Activity :: Copy each line in the data below that contains the word "calls".

Data for processing ::
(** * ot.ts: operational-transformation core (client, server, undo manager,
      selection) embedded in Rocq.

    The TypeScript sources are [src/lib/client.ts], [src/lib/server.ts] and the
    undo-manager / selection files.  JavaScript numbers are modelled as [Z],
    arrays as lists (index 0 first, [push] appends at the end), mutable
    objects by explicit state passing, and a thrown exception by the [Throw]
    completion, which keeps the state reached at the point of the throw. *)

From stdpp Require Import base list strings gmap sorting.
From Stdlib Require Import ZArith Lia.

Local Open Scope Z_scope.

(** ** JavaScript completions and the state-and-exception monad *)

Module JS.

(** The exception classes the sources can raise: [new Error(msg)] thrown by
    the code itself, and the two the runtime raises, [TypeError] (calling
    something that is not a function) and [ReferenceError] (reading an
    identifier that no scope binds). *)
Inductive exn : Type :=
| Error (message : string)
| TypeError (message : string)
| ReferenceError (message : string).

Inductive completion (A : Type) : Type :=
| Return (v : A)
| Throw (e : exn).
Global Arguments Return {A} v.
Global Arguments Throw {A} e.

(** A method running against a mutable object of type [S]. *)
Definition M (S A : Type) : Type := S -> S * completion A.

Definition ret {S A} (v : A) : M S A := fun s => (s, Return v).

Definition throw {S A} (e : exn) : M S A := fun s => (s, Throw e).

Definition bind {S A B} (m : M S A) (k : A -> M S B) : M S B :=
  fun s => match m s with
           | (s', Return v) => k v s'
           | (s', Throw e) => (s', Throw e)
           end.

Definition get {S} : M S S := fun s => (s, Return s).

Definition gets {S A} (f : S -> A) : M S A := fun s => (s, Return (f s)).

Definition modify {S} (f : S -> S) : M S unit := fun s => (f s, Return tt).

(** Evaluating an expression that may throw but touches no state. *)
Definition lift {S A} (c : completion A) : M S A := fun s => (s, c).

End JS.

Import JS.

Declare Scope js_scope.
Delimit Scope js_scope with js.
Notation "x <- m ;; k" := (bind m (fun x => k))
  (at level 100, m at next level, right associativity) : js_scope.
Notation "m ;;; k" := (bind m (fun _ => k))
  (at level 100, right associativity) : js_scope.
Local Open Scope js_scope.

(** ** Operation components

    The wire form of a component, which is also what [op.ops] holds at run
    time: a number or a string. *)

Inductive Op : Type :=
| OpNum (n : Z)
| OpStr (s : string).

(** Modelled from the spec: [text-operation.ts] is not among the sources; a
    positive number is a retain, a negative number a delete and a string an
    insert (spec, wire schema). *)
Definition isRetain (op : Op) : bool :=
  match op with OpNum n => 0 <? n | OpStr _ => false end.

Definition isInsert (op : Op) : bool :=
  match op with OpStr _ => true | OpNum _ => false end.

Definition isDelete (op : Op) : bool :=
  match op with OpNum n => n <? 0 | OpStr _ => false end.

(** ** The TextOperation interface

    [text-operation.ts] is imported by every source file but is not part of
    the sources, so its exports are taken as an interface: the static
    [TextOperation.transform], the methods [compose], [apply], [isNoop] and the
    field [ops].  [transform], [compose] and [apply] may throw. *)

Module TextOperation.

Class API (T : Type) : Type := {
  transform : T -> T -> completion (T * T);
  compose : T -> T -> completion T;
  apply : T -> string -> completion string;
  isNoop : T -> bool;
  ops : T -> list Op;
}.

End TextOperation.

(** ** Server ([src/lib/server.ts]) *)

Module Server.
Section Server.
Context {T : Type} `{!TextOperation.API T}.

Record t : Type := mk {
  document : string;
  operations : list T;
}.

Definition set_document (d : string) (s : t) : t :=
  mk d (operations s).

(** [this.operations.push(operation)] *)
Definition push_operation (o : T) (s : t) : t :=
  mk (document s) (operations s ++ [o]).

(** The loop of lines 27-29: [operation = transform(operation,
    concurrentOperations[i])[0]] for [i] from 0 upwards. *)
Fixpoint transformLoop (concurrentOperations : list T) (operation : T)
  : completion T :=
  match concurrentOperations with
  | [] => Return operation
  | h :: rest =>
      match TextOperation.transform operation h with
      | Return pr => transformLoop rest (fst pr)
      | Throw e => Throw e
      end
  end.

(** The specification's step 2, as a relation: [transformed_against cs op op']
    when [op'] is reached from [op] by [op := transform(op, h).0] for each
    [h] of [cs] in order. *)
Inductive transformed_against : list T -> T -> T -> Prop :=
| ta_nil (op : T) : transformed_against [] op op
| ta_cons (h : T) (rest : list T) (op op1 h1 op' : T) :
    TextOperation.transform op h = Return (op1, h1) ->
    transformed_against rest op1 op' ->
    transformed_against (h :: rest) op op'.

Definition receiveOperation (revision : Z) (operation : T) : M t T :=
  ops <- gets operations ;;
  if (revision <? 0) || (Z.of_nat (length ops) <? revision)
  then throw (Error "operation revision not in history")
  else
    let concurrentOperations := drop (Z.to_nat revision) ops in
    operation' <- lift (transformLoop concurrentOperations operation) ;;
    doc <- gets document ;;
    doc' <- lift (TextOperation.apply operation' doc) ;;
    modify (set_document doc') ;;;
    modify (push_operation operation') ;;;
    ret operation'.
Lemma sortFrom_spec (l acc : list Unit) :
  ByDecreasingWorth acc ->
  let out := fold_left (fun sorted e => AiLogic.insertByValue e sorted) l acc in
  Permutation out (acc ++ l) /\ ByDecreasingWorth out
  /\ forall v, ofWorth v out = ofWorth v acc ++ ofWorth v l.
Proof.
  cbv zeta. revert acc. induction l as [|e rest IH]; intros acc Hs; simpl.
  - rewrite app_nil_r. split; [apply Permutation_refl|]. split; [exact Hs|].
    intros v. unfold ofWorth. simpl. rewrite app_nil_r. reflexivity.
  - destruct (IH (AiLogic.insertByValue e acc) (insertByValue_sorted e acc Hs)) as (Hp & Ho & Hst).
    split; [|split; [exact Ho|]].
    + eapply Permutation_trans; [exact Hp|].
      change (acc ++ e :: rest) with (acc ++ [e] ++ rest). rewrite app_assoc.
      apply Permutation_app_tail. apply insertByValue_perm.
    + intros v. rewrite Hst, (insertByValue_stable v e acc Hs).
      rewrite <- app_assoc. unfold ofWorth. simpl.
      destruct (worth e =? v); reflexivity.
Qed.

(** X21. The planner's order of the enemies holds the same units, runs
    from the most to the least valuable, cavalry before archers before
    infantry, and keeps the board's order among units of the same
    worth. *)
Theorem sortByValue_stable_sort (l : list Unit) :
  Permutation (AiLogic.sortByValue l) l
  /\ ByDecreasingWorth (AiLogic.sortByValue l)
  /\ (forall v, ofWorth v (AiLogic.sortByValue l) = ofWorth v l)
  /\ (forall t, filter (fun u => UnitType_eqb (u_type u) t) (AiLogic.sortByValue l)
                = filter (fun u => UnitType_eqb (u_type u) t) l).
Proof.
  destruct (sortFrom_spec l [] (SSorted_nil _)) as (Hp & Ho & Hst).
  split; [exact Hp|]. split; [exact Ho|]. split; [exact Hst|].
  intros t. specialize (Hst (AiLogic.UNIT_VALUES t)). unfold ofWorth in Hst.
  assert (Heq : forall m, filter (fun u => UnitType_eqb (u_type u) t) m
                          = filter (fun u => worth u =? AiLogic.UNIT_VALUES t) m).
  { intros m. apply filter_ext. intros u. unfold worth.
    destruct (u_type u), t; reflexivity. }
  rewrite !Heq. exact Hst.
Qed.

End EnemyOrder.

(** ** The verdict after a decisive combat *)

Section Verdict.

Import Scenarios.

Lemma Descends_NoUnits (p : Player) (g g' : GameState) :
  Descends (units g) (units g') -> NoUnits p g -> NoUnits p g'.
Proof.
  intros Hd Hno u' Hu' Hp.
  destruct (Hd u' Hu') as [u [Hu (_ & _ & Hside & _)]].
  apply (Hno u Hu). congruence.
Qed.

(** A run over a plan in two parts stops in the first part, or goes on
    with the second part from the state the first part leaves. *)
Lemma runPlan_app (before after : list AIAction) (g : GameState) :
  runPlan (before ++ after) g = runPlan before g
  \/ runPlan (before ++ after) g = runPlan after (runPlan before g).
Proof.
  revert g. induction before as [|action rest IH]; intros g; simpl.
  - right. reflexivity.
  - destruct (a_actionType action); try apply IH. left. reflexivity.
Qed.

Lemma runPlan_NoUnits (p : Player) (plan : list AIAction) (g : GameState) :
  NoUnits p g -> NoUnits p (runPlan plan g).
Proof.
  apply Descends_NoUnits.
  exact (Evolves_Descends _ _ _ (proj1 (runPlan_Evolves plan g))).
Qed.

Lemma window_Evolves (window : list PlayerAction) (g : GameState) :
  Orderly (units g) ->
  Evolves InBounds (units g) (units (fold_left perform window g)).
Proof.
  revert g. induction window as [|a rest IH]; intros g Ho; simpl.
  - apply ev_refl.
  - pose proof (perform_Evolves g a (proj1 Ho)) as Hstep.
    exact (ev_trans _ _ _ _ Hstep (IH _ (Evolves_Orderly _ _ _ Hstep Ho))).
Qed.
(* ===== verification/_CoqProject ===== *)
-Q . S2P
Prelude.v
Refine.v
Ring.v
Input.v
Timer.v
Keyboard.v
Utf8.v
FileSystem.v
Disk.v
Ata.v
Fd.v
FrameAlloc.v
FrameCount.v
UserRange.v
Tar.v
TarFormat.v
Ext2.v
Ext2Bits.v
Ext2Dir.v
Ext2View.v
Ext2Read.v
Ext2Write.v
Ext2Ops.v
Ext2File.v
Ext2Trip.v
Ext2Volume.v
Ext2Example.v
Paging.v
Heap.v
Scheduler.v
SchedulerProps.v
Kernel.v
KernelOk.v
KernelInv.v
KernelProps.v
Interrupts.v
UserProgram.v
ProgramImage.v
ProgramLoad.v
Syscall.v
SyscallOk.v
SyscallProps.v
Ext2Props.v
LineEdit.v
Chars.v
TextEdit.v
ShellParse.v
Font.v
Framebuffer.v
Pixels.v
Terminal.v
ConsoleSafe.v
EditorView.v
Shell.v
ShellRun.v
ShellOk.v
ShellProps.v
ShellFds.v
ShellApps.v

---

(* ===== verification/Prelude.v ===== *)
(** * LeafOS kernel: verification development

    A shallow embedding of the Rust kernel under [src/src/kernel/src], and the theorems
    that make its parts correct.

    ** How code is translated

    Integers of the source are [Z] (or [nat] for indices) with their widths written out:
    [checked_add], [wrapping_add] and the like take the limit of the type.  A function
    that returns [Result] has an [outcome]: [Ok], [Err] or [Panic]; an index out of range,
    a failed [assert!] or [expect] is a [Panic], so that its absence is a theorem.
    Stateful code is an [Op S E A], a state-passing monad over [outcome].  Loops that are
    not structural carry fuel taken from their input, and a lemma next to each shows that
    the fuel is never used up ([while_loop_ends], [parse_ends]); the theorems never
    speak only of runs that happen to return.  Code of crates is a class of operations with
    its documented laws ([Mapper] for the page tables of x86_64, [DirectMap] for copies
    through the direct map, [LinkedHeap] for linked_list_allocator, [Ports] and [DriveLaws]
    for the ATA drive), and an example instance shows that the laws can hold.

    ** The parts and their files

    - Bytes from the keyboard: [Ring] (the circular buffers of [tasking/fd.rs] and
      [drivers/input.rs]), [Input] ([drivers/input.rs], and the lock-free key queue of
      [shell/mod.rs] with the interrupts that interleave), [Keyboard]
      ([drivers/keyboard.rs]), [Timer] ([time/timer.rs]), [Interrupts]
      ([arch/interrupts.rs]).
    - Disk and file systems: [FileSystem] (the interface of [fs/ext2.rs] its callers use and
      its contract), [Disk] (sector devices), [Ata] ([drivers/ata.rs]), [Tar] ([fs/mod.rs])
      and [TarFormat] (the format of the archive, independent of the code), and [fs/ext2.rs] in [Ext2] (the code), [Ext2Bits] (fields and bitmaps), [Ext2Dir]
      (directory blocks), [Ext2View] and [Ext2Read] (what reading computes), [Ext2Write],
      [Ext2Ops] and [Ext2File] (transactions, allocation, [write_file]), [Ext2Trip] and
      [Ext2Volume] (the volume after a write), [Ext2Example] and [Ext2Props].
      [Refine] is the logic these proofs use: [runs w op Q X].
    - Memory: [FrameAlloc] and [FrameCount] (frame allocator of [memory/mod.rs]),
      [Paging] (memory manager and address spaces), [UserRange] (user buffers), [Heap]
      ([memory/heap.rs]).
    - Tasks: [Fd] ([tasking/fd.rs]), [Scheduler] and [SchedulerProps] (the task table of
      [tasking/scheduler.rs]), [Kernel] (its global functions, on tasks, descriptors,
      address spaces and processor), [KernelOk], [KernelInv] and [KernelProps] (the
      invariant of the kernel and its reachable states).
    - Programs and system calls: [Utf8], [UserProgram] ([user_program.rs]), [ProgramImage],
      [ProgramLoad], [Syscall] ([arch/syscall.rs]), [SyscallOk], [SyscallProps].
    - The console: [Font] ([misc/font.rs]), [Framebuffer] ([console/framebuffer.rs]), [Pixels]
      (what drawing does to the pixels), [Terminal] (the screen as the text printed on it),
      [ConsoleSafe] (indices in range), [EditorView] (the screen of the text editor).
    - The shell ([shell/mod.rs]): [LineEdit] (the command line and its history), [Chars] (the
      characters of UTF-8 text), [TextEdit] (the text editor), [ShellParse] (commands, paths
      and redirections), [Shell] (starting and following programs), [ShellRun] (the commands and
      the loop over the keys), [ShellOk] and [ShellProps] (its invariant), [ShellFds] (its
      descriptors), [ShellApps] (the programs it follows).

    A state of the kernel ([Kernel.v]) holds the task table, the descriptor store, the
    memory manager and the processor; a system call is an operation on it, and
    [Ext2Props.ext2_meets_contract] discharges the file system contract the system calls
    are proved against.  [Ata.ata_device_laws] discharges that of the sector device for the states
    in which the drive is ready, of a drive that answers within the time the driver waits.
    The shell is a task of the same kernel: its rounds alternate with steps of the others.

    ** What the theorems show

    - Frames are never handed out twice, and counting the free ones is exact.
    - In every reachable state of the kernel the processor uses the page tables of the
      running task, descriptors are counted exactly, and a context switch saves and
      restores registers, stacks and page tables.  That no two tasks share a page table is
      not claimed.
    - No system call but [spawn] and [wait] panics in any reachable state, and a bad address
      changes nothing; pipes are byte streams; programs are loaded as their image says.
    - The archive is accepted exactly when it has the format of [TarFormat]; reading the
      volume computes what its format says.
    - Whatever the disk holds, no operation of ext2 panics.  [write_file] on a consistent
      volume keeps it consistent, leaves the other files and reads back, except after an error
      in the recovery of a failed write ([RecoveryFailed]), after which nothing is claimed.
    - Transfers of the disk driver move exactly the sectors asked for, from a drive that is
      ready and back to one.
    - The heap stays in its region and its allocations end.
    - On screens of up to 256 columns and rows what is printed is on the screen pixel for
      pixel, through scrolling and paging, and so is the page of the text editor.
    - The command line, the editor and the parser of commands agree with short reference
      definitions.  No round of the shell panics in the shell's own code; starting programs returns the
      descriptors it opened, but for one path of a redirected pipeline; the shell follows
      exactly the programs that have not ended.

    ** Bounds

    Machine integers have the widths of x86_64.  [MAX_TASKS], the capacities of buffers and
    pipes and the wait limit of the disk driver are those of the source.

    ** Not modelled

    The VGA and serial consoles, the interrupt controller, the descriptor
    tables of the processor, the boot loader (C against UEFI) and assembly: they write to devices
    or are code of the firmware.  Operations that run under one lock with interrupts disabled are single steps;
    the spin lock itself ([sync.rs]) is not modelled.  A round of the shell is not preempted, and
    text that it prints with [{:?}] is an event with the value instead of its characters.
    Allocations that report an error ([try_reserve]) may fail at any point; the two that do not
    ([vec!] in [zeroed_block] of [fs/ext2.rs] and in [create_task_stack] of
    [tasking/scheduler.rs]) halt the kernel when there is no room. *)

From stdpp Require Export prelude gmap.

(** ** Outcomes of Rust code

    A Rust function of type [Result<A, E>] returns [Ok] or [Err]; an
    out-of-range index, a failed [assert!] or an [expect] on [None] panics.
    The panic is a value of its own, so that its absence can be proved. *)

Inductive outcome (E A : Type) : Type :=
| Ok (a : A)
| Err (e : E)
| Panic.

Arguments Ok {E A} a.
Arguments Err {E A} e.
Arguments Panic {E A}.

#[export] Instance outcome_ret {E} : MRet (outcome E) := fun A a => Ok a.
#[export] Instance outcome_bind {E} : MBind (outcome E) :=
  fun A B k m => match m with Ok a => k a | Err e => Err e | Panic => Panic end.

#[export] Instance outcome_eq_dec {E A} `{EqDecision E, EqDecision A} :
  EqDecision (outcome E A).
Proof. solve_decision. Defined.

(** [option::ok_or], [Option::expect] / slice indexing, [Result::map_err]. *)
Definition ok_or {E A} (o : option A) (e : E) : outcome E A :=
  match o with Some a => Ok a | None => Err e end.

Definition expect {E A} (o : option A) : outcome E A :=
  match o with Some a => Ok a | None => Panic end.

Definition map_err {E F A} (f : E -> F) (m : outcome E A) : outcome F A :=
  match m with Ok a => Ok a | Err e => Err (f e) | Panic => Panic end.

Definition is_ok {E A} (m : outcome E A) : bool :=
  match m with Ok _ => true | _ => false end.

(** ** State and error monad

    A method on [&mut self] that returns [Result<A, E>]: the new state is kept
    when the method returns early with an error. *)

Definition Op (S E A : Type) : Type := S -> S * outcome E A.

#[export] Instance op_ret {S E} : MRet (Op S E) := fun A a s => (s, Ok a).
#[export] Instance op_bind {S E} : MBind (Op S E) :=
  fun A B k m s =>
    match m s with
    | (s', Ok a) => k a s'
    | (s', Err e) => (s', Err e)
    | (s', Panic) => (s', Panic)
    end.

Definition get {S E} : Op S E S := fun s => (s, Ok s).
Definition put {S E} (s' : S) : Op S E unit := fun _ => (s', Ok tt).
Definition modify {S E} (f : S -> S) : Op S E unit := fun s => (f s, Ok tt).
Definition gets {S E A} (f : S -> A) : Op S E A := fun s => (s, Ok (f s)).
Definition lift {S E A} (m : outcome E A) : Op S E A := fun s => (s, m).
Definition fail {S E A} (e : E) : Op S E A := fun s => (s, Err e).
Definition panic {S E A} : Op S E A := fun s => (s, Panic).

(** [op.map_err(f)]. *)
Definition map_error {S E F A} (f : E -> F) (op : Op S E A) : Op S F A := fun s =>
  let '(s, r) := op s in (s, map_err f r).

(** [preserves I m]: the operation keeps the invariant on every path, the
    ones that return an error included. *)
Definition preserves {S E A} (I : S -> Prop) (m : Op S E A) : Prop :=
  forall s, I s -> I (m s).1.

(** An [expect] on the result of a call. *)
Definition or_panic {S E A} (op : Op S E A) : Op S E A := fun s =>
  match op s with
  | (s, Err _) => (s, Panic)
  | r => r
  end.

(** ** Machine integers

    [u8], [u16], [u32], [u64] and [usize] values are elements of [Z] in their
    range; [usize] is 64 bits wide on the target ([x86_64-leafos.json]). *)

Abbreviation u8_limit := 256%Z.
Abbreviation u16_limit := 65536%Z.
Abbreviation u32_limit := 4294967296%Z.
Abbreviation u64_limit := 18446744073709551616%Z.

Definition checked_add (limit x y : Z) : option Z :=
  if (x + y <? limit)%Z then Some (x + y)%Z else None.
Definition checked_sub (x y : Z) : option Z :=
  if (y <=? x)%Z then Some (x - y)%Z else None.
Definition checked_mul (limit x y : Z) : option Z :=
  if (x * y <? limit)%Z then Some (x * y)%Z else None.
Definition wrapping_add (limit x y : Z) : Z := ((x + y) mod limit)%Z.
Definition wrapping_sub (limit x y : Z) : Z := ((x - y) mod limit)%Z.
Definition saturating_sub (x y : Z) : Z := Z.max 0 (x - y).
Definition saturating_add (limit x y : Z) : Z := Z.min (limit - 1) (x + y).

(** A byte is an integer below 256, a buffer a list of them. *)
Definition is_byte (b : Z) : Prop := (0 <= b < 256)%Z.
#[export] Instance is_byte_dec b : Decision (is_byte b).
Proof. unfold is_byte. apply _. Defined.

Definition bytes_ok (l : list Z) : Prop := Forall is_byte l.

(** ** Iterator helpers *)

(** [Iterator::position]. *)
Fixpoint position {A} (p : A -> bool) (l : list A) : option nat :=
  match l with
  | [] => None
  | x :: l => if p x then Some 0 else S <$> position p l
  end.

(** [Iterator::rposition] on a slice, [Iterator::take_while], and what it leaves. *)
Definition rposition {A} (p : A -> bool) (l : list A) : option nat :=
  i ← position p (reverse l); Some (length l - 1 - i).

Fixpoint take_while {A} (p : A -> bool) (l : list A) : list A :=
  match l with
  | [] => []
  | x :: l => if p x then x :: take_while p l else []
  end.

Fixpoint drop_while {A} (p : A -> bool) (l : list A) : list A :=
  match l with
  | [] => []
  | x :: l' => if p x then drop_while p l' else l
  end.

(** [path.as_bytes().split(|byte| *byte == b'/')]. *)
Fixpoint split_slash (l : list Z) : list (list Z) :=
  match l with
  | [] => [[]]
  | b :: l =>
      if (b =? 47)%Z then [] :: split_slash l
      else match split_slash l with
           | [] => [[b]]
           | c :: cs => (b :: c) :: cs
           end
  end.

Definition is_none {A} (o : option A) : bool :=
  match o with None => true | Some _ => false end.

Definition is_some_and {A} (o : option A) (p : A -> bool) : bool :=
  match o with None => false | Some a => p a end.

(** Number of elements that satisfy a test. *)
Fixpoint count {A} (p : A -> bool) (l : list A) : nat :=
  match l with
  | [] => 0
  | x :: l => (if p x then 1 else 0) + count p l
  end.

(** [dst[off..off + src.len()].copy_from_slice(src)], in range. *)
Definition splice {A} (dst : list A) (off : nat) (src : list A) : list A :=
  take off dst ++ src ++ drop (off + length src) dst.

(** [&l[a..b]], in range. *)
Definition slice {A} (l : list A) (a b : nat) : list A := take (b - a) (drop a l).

Your solution ::
    - Programs and system calls: [Utf8], [UserProgram] ([user_program.rs]), [ProgramImage],
    [Ext2Props.ext2_meets_contract] discharges the file system contract the system calls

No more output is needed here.